Weekes — who says he landed a new job as an executive with Upstate New York Transplant Services last month — insists he can’t remove the unfinished hull from Dale property in one piece, and cutting into pieces would ruin it. He asserted one of his backers’ unmet “promises” was to install an overhead door before he finished building the boat, so he could tow it out whole.

Van Buskirk said she did not promise Weekes a door. The Dale Association already had plans to install an overhead door this spring, in order to use the warehouse for covered vehicle storage. Meanwhile, Weekes’ construction timeline called for a mid-May boat launch.
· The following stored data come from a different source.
Lemma acquire_adds acc texts r a l l0 :
  one_line (path_of r) → acquire_logged (path_of r) a l → holding acc texts (req_host r) l0 →
  holding (acc ++ gain r a) (texts ++ doubt r a) (req_host r) (l ++ l0).
Proof.
  intros Hp [Hq Ha] [Hm Hl].
  assert (∀ q, one_line q → q ≠ path_of r ∨ indifferent q l → lock_state q (l ++ l0) = lock_state q l0) as Hsame.
  { intros q Hlq [Hne|Hi]; apply state_indifferent; [by apply Hq|done]. }
  assert (∀ q, one_line q → q = path_of r → lock_state q (l ++ l0) = lock_state q l0 ∧ gain r a = [] ∨
     lock_state q (l ++ l0) = Ours ∧ gain r a = [r] ∨ lock_state q (l ++ l0) = Doubtful ∧ ∃ e, a = Err e) as Hself.
  { intros q Hlq ->. destruct a as [[|h]|e]; simpl in *; [right; left; by split|left; by rewrite Hsame by auto|].
    destruct Ha as [Ha|Ha]; [left; by rewrite Hsame by auto|right; right; eauto]. }
  split.
  - intros q Hlq. specialize (Hm q Hlq).
    assert (lock_state q (l ++ l0) = lock_state q l0 →
      match lock_state q (l ++ l0) with NotOurs => True | Ours => ∃ r', r' ∈ acc ++ gain r a ∧ is_lock (req_host r) q r'
      | Doubtful => named (texts ++ doubt r a) (req_host r) q end) as Hkeep.
    { intros ->. destruct (lock_state q l0); [done| |eapply named_more, Hm; set_solver].
      destruct Hm as (r' & Hr' & ?). exists r'. rewrite elem_of_app. auto. }
    destruct (decide (q = path_of r)) as [He|Hne]; [|by apply Hkeep, Hsame; auto].
    destruct (Hself q Hlq He) as [[Hs _]|[[Hs Hg]|[Hs [e ->]]]]; [by apply Hkeep|..]; rewrite Hs.
    + exists r. rewrite Hg. split; [set_solver|by split].
    + exists r, e. split; [by split|]. simpl. set_solver.
  - intros r' q Hlq Hr' Hlock. destruct (decide (q = path_of r)) as [He|Hne].
    + destruct (Hself q Hlq He) as [[Hs Hg]|[[Hs Hg]|[Hs _]]]; rewrite Hs; [|done..].
      rewrite Hg, app_nil_r in Hr'. by apply (Hl r').
    + rewrite Hsame by auto. apply (Hl r'); [done| |done]. apply elem_of_app in Hr' as [?|Hr']; [done|].
      unfold gain in Hr'. destruct (is_acquired a); [|by apply elem_of_nil in Hr'].
      apply list_elem_of_singleton in Hr' as ->. by destruct Hlock.
Qed.
Lemma holding_elsewhere acc texts r a n l : n ≠ req_host r → holding acc texts n l → holding (acc ++ gain r a) (texts ++ doubt r a) n l.
Proof.
  intros Hn [Hm Hl]. split; [eapply at_most_more, Hm; set_solver|]. intros r' q Hlq Hr' [Hh Hq].
  apply (Hl r'); [done| |done]. apply elem_of_app in Hr' as [?|Hr']; [done|]. unfold gain in Hr'.
  destruct (is_acquired a); [|by apply elem_of_nil in Hr']. apply list_elem_of_singleton in Hr' as ->. by rewrite Hh in Hn.
Qed.
Lemma acquire_one acc texts r :
  one_line (path_of r) →
  holds (Since fl0 (holding acc texts)) (on (req_host r) (acquire_lock (path_of r) info))
    (λ a, Since fl0 (holding (acc ++ gain r a) (texts ++ doubt r a))) (λ _, False).
Proof.
  intros Hp. eapply holds_conseq; [apply (holds_on_logs fl0 (holding acc texts) (req_host r) _ _ (acquire_logs _ Hp))|auto| |auto].
  intros a fl. apply Since_impl. intros k l. case_bool_decide as Hk; [|by apply holding_elsewhere].
  intros (l' & l0 & -> & Hh & Ha). subst k. by apply acquire_adds.
Qed.

Definition taken (rs : list (LockRequest * Attempt)) : list LockRequest := omap (λ x, if is_acquired x.2 then Some x.1 else None) rs.
Definition doubts (rs : list (LockRequest * Attempt)) : list string := rs ≫= λ x, doubt x.1 x.2.
Lemma acquire_each acc texts group :
  Forall (λ r, one_line (path_of r)) group →
  holds (Since fl0 (holding acc texts)) (run_each (λ request, acquire_lock (path_of request) info) group)
    (λ rs fl, rs.*1 = group ∧ Since fl0 (holding (acc ++ taken rs) (texts ++ doubts rs)) fl) (λ _, False).
Proof.
  intros Hg. revert acc texts. induction Hg as [|r group Hr Hg IH]; intros acc texts; simpl.
  - apply holds_ret. intros fl Hfl. unfold doubts. simpl. by rewrite !app_nil_r.
  - eapply holds_bind; [by apply acquire_one|]. intros a. eapply holds_bind; [apply IH|]. intros rs. apply holds_ret.
    intros fl [Hrs Hs]. split; [by rewrite <-Hrs|]. revert Hs. rewrite <-!(assoc_L (++)). unfold taken, doubts, gain. simpl. by destruct (is_acquired a).
Qed.

Lemma all_taken now (rs : list (LockRequest * Attempt)) : omap (λ x, failure_text now x.1 x.2) rs = [] → taken rs = rs.*1.
Proof.
  unfold taken. induction rs as [|[r [[|h]|e]] rs IH]; simpl; [done| |by destruct h|done]. intros Hf. f_equal. by apply IH.
Qed.
Lemma taken_sub rs : taken rs ⊆ rs.*1.
Proof.
  unfold taken. intros r (x & Hx & Hr)%list_elem_of_omap. apply list_elem_of_fmap. exists x. destruct (is_acquired x.2); [by injection Hr|done].
Qed.
(** A lock in doubt is among the failures of the round, and the failure is a hard one. *)
Lemma doubts_fail now rs : doubts rs ⊆ omap (λ x, failure_text now x.1 x.2) rs.
Proof.
  intros text ([r [a|e]] & Ht & Hx)%list_elem_of_bind; simpl in Ht; [by apply elem_of_nil in Ht|].
  apply list_elem_of_singleton in Ht as ->. apply list_elem_of_omap. exists (r, Err e). split; [done|]. unfold failure_text, release_text. simpl.
  by rewrite !append_assoc.
Qed.
Lemma doubts_hard rs : existsb (λ x, is_hard x.2) rs = false → doubts rs = [].
Proof.
  induction rs as [|[r [a|e]] rs IH]; [done| |done]. simpl. by apply IH.
Qed.

Lemma attempt_ranks_holds fuel now acc texts sorted :
  Forall (λ r, one_line (path_of r)) sorted → (length sorted ≤ fuel)%nat →
  texts ⊆ round_failures acc → (round_hard_failure acc = false → texts = []) → Forall (λ r, one_line (path_of r)) (round_acquired acc) →
  holds (Since fl0 (holding (round_acquired acc) texts)) (attempt_ranks sessions project fuel now info acc sorted)
    (λ round fl, (∃ texts, Since fl0 (holding (round_acquired round) texts) fl ∧ texts ⊆ round_failures round ∧
                    (round_hard_failure round = false → texts = [])) ∧
       (∃ more, round_failures round = round_failures acc ++ more) ∧
       (round_failures round = [] → round_acquired round = round_acquired acc ++ sorted) ∧
       Forall (λ r, one_line (path_of r)) (round_acquired round)) (λ _, False).
Proof.
  revert acc texts sorted. induction fuel as [|fuel IH]; intros acc texts sorted Hs Hf Ht Hh Hl; simpl.
  { destruct sorted; simpl in Hf; [|lia]. apply holds_ret. intros fl Hfl. rewrite app_nil_r. split_and!; [by exists texts|by exists []; rewrite app_nil_r|done..]. }
  destruct sorted as [|first sorted].
  { apply holds_ret. intros fl Hfl. rewrite app_nil_r. split_and!; [by exists texts|by exists []; rewrite app_nil_r|done..]. }
  case_bool_decide as Hn; [|apply holds_ret; intros fl Hfl; split_and!; [by exists texts|by exists []; rewrite app_nil_r|done..]].
  set (group := span (same_rank first) (first :: sorted)).
  assert (group.1 ++ group.2 = first :: sorted) as Hgroup by apply span_app.
  assert (length group.2 ≤ fuel)%nat as Hlen.
  { pose proof (span_length (same_rank first) first sorted (N.eqb_refl _)) as Hle. simpl in Hf. unfold group. lia. }
  rewrite <-Hgroup in Hs. apply Forall_app in Hs as [Hs1 Hs2]. unfold execute_each. destruct (forallb _ group.1); [|by intros fl _].
  eapply holds_bind; [by apply acquire_each|]. intros rs fl [Hrs Hfl].
  assert (texts ++ doubts rs ⊆ round_failures (note_group now acc rs)) as Ht'.
  { simpl. pose proof (doubts_fail now rs). set_solver. }
  assert (round_hard_failure (note_group now acc rs) = false → texts ++ doubts rs = []) as Hh'.
  { simpl. intros [Hha Hhr]%orb_false_iff. by rewrite Hh, doubts_hard. }
  assert (Forall (λ r, one_line (path_of r)) (round_acquired (note_group now acc rs))) as Hl'.
  { simpl. apply Forall_app. split; [done|]. apply Forall_forall. intros r Hr%taken_sub. eapply Forall_forall in Hs1; [exact Hs1|]. rewrite <-Hrs. exact Hr. }
  specialize (IH (note_group now acc rs) (texts ++ doubts rs) group.2 Hs2 Hlen Ht' Hh' Hl' fl Hfl).
  destruct (attempt_ranks _ _ _ _ _ _ _ fl) as [[round| | |] fl']; try done. destruct IH as (Hdoubt & [more Hmore] & Ha & Hround).
  simpl in Hmore. split_and!; [done|eexists; by rewrite Hmore, <-(assoc_L (++))| |done].
  intros Hr. rewrite (Ha Hr). rewrite Hr in Hmore. symmetry in Hmore. apply app_nil in Hmore as [[_ Hmore]%app_nil _].
  assert (taken rs = group.1) as Htaken by (by rewrite (all_taken now)).
  change (round_acquired (note_group now acc rs)) with (round_acquired acc ++ taken rs). by rewrite Htaken, <-(assoc_L (++)), Hgroup.
Qed.
Definition connect_command (address : N) (name : string) : string :=
  e +:+ " network connect --ip " +:+ ipv4_to_string address +:+ " " +:+ bridge +:+ " " +:+ name.
(** [addresses[name]]: only the proxy has one. *)
Definition reattach (name : string) : M () :=
  if bool_decide (name = CONTAINER_NAME)
  then _ ← run_checked (connect_command (sp_proxy_address server) name); mret ()
  else λ w, (Crashes, w).
Definition reattach_after_migration (migration : BridgeMigration) : M bool :=
  _ ← collect (λ a, reattach a.1) (bm_attachments migration);
  _ ← reconcile_podman_dns_address engine (sp_bridge_interface server) (sp_dns_address server);
  mret (includes_proxy migration).

Definition render_network_create (subnet : Ipv4Cidr) (gateway : N) : string :=
  match engine with
  | Docker =>
      "docker network create --driver bridge --subnet " +:+ cidr_to_string subnet +:+ " --gateway " +:+ ipv4_to_string gateway
      +:+ bridge_option "name" (sp_bridge_interface server)
      +:+ bridge_option "enable_ip_masquerade" "false"
      +:+ bridge_option "gateway_mode_ipv4" "routed"
      +:+ bridge_option "trusted_host_interfaces" (sp_wireguard_interface server)
      +:+ " " +:+ bridge +:+ " >/dev/null"
  | Podman =>
      "podman network create --subnet " +:+ cidr_to_string subnet +:+ " --gateway " +:+ ipv4_to_string gateway
      +:+ " --interface-name " +:+ sp_bridge_interface server +:+ " " +:+ bridge +:+ " >/dev/null"
  end.
Definition restore_bridge_command (migration : BridgeMigration) : string :=
  "set -eu; " +:+ String.concat "; "
    (((λ a, e +:+ " network disconnect -f " +:+ bridge +:+ " " +:+ a.1 +:+ " >/dev/null 2>&1 || true") <$> bm_attachments migration)
     ++ [e +:+ " network rm " +:+ bridge +:+ " >/dev/null 2>&1 || true"] ++ delete_bridge_link
     ++ [render_network_create (bm_old_subnet migration) (bm_old_gateway migration)]
     ++ ((λ a, connect_command a.2 a.1) <$> bm_attachments migration)).
Definition restore_previous_bridge (migration : BridgeMigration) : M () :=
  _ ← run_checked (restore_bridge_command migration); mret ().
End bridge.

(** ** [setup.rs]: paths, markers and the records of a run *)

Definition network_generations (slug : string) : string := network_dir slug +:+ "/generations".
Definition network_current (slug : string) : string := network_dir slug +:+ "/current".
(* ===== verification/NetworkApply.v ===== *)
(** Setting up the network over the servers of a project: [jiji-cli/src/commands/network/setup.rs]
    from [run] to [apply_connected] and [rollback_transaction].  Every target is staged before
    any is activated; a failure from then on rolls back the servers that were attempted, in the
    reverse order.

    The servers are a [Fleet]; what connecting to one comes to is the [Connector].  Printing is
    left out. *)

From S2P Require Import Prelude Text Bytes Substring Cidr Naming Schema Planner ServiceRuntime.
From S2P Require Import Membership Catalog Desired OpLog Leases Cron CronExec Replication Store Api CandidatePlan EnvResolution.
From S2P Require Import Locks Session ProxyRoutes SessionLaws ProxyScript HostProxy AuditTrail Teardown Cascade Fleet NetworkSetup.
Open Scope N_scope.

(** [&plan.mesh_generation[..12]]; the generation is hexadecimal. *)
Definition short_generation `{Host} (plan : NetworkPlan) : F string :=
  if (String.length (np_mesh_generation plan) <? 12)%nat then λ fl, (Crashes, fl)
  else mret (String.substring 0 12 (np_mesh_generation plan)).

Record RollbackContext := {
  rc_previous : gmap string InstalledGeneration;
  rc_activation_domains : gmap string ActivationDomains;
  rc_migrations : gmap string BridgeMigration;
  rc_plan : NetworkPlan;
  rc_engine : ContainerEngine;
  rc_started : gmap string N;
}.

Section rollback.
Context `{Host, Sha256, Operator}.

Definition record_rollback_audit (host : string) (context : RollbackContext) (failed_host phase cause : string)
    (rollback_outcome : result string ()) : F () :=
  let failure := "rollback after " +:+ phase +:+ " failure on '" +:+ failed_host +:+ "': " +:+ cause in
  let message := match rollback_outcome with
                 | Ok _ => failure
                 | Err error => failure +:+ "; rollback itself failed: " +:+ error
                 end in
  started ← index (rc_started context) host;
  on_or host (now ← now_monotonic;
              record (np_project (rc_plan context)) "network_setup" AuditFailed message
                (Some (scope_to_string ProjectMaintenance)) None (Some (now - started))).
Lemma capture_holds targets :
  holds (Since fl0 (before (λ _ _, True))) (collect_by (λ host, on_or host (capture_installed_generation slug)) targets)
    (λ previous, Since fl0 (before (known previous))) (Since fl0 (before (λ _ _, True))).
Proof.
  eapply holds_conseq; [apply (holds_collect_by fl0 (before (λ _ _, True)) _ (λ _, captured))|auto| |auto].
  - by apply before_calm.
  - intros n. apply captured_lasting.
  - intros n Hn Ψ Hc. apply (holds_on_or fl0 Ψ n _ captured Hc captured_lasting capture_adds).
  - intros previous fl [_ Hs]. revert Hs. apply Since_impl. by intros k l [[? _] Hk].
Qed.

(** What staging on one server comes to. *)
Lemma stage_one_holds keys artifact previous done h :
  let domains := (λ installed, {| ad_mesh := negb (bool_decide (ig_network installed = Some (generation_dir artifact))) |}) <$> previous in
  let I done := before (λ n l, known previous n l ∧ staged_on artifact done n l) in
  holds (Since fl0 (I done)) (stage_one config plan keys artifact domains h) (λ _, Since fl0 (I (done ++ [h]))) (Since fl0 (before (λ _ _, True))).
Proof.
  intros domains I. unfold stage_one. apply holds_frame_index. intros server _. apply holds_frame_index. intros d Hd.
  unfold domains in Hd. apply lookup_fmap_Some in Hd as (installed & <- & Hi). apply holds_context.
  set (d := {| ad_mesh := _ |}). assert (calm (I done)) as Hc.
  { apply before_calm. intros n l l1 l2 [Hk Hs]. split; [by apply known_lasting|by apply staged_on_lasting]. }
  eapply holds_conseq; [apply (holds_on_or fl0 (I done) h _ (λ _ l, ad_mesh d = true → written artifact l) Hc)|auto| |].
  - intros _ l l1 l2 Hw Hm. by apply written_lasting, Hw.
  - apply stage_adds.
  - intros u fl. apply Since_impl. intros k l [[Hu [Hk Hs]] Hw]. split_and!; [done..|].
    intros [Hin|Hin%list_elem_of_singleton]%elem_of_app; [by apply Hs|]. subst k. specialize (Hw eq_refl). simpl in Hw.
    case_bool_decide as Hg; [|left; by apply Hw]. right. destruct installed as [g]. simpl in Hg. subst g. by apply Hk.
  - intros fl. apply Since_impl. by intros k l [? _].
Qed.

(** *** The whole run *)

Definition end_of_run (targets : list string) (artifact : string) (n : string) (l : list Event) : Prop :=
  checked plan (staged_on artifact targets) targets targets n l.
Definition undone_run (targets : list string) (artifact e : string) (fl : Fleet) : Prop :=
  rolled_back plan fl0 (staged_on artifact targets) e fl.
(* ===== verification/CommandLogs.v ===== *)
(** Programs over several servers by what they add to the logs: a property of lists of events that
    holds of every extension ([spreads]), and events that are due by what came before them
    ([in_order], [step]).  With the locks, which only run commands. *)

From S2P Require Import Prelude Text Bytes Substring Cidr Naming Pattern Schema Planner ServiceRuntime.
From S2P Require Import Membership Catalog Desired OpLog Leases Cron CronExec Replication Store Api CandidatePlan EnvResolution.
From S2P Require Import Locks Session ProxyRoutes SessionLaws Transaction ProxyScript HostProxy AuditTrail Teardown TeardownLaws Cascade.
From S2P Require Import Fleet FleetLaws FleetLogs LockSession NetworkSetup Services.
Open Scope N_scope.

Lemma Since_then `{Host} (P Q R : string → list Event → Prop) fl fl1 fl2 :
  (∀ n l l', P n l → Q n l' → R n (l' ++ l)) → Since fl P fl1 → Since fl1 Q fl2 → Since fl R fl2.
Proof.
  intros Happ H1 H2 n w0 Hn. destruct (H1 n w0 Hn) as (w & l & Hw & Hl & HP). destruct (H2 n w Hw) as (w' & l' & Hw' & Hl' & HP').
  exists w', (l' ++ l). rewrite Hl', Hl, (assoc_L (++)). auto.
Qed.
Lemma Since_twice `{Host} (P : string → list Event → Prop) fl fl1 fl2 :
  (∀ n l l', P n l → P n l' → P n (l' ++ l)) → Since fl P fl1 → Since fl1 P fl2 → Since fl P fl2.
Proof. apply Since_then. Qed.

(** ** What every extension of a log has *)

Section spreads.
Context `{Host} (P : list Event → Prop).

Definition extends {A} (m : M A) : Prop := ∀ w, ∃ l, w_log (m w).2 = l ++ w_log w ∧ P l.
Definition spreads {A} (m : F A) : Prop := ∀ fl, Since fl (λ _, P) (m fl).2.

(** A property of sequences of events that commands have. *)
Record closed : Prop := {
  closed_executed l : Forall is_executed l → P l;
  closed_app l l' : P l → P l' → P (l' ++ l);
}.
Context (P_closed : closed).

Lemma closed_nil : P [].
Proof. by apply (closed_executed P_closed). Qed.
Lemma extends_quiet {A} (m : M A) : quiet m → extends m.
Proof. intros Hm w. destruct (Hm w) as [_ (l & Hl & Hf)]. exists l. split; [done|]. by apply (closed_executed P_closed). Qed.
Lemma extends_bind {A B} (m : M A) (f : A → M B) : extends m → (∀ a, extends (f a)) → extends (m ≫= f).
Proof.
  intros Hm Hf w. destruct (Hm w) as (l & Hl & HP). unfold mbind, M_bind. destruct (m w) as [[a| | |] w']; [|by exists l..].
  destruct (Hf a w') as (l' & Hl' & HP'). simpl in Hl. exists (l' ++ l). rewrite Hl', Hl, (assoc_L (++)). split; [done|].
  by apply (closed_app P_closed).
Qed.
Lemma extends_attempt {A} (m : M A) : extends m → extends (attempt m).
Proof. intros Hm w. destruct (Hm w) as (l & Hl & HP). exists l. unfold attempt. by destruct (m w) as [[a| | |] w']. Qed.
Lemma extends_each {A} (f : A → M ()) l : (∀ a, a ∈ l → extends (f a)) → extends (ProxyRoutes.each f l).
Proof.
  intros Hf. induction l as [|a l IH]; simpl; [apply extends_quiet, quiet_ret|].
  apply extends_bind; [apply Hf, list_elem_of_here|intros _; apply IH; intros; by apply Hf, list_elem_of_further].
Qed.
(** One request. *)
Lemma extends_call `{ContentHash MembershipRecord, ContentHash CatalogRecord, ContentHash DesiredStateRecord, Labels, AgentLink} key body :
  (∀ fate answer s s', P [Asked {| idempotency_key := key; request_body := body |} fate answer s s']) → extends (call key body).
Proof.
  intros HP w. unfold call. destruct (handle_idempotent _ _ _ _) as [answer store].
  destruct (link_fate _) eqn:Hf; (eexists [_]; split; [reflexivity|apply HP]).
Qed.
“By the time the boat was built, it would have been close to the time the board planned to install the overhead door, so I saw no conflict in timing the door (installation) to that,” she said. “In retrospect, I’m not sure what Mr. Weekes thought the city was going to do with him. I thought we made a short-term deal for borrowed space, because (Weekes’ project) would be good for the community, good for the city. I’m truly sorry to see it’s not working out that way.”

There are two sides to every story as the saying goes, and I'm sure there is plenty of blame for both sides on this one. What I found really interesting about this story was some of the people involved and mentioned. First consider that Jay Krull, self-proclaimed 'Events Promoter', was involved. Many who know Jay, know that vagueness is a mantra by which he conducts business, and an illegal one run out of his home. Secondly, Rick Heenan is a man who has no horse in this race (so to speak), is vouching for Mister Weekes, and Mr. Heenan is truly a stand-up guy.

But, the really telling part about this story to me, is that the Buffalo News article gives a fair, facts only investigative report, while the Union Sun & Journal gives their typical 'Tucker regime biased' opinionated approach. Just remember, when it comes to Lockport, if you're not "in", then you are definitely "out"!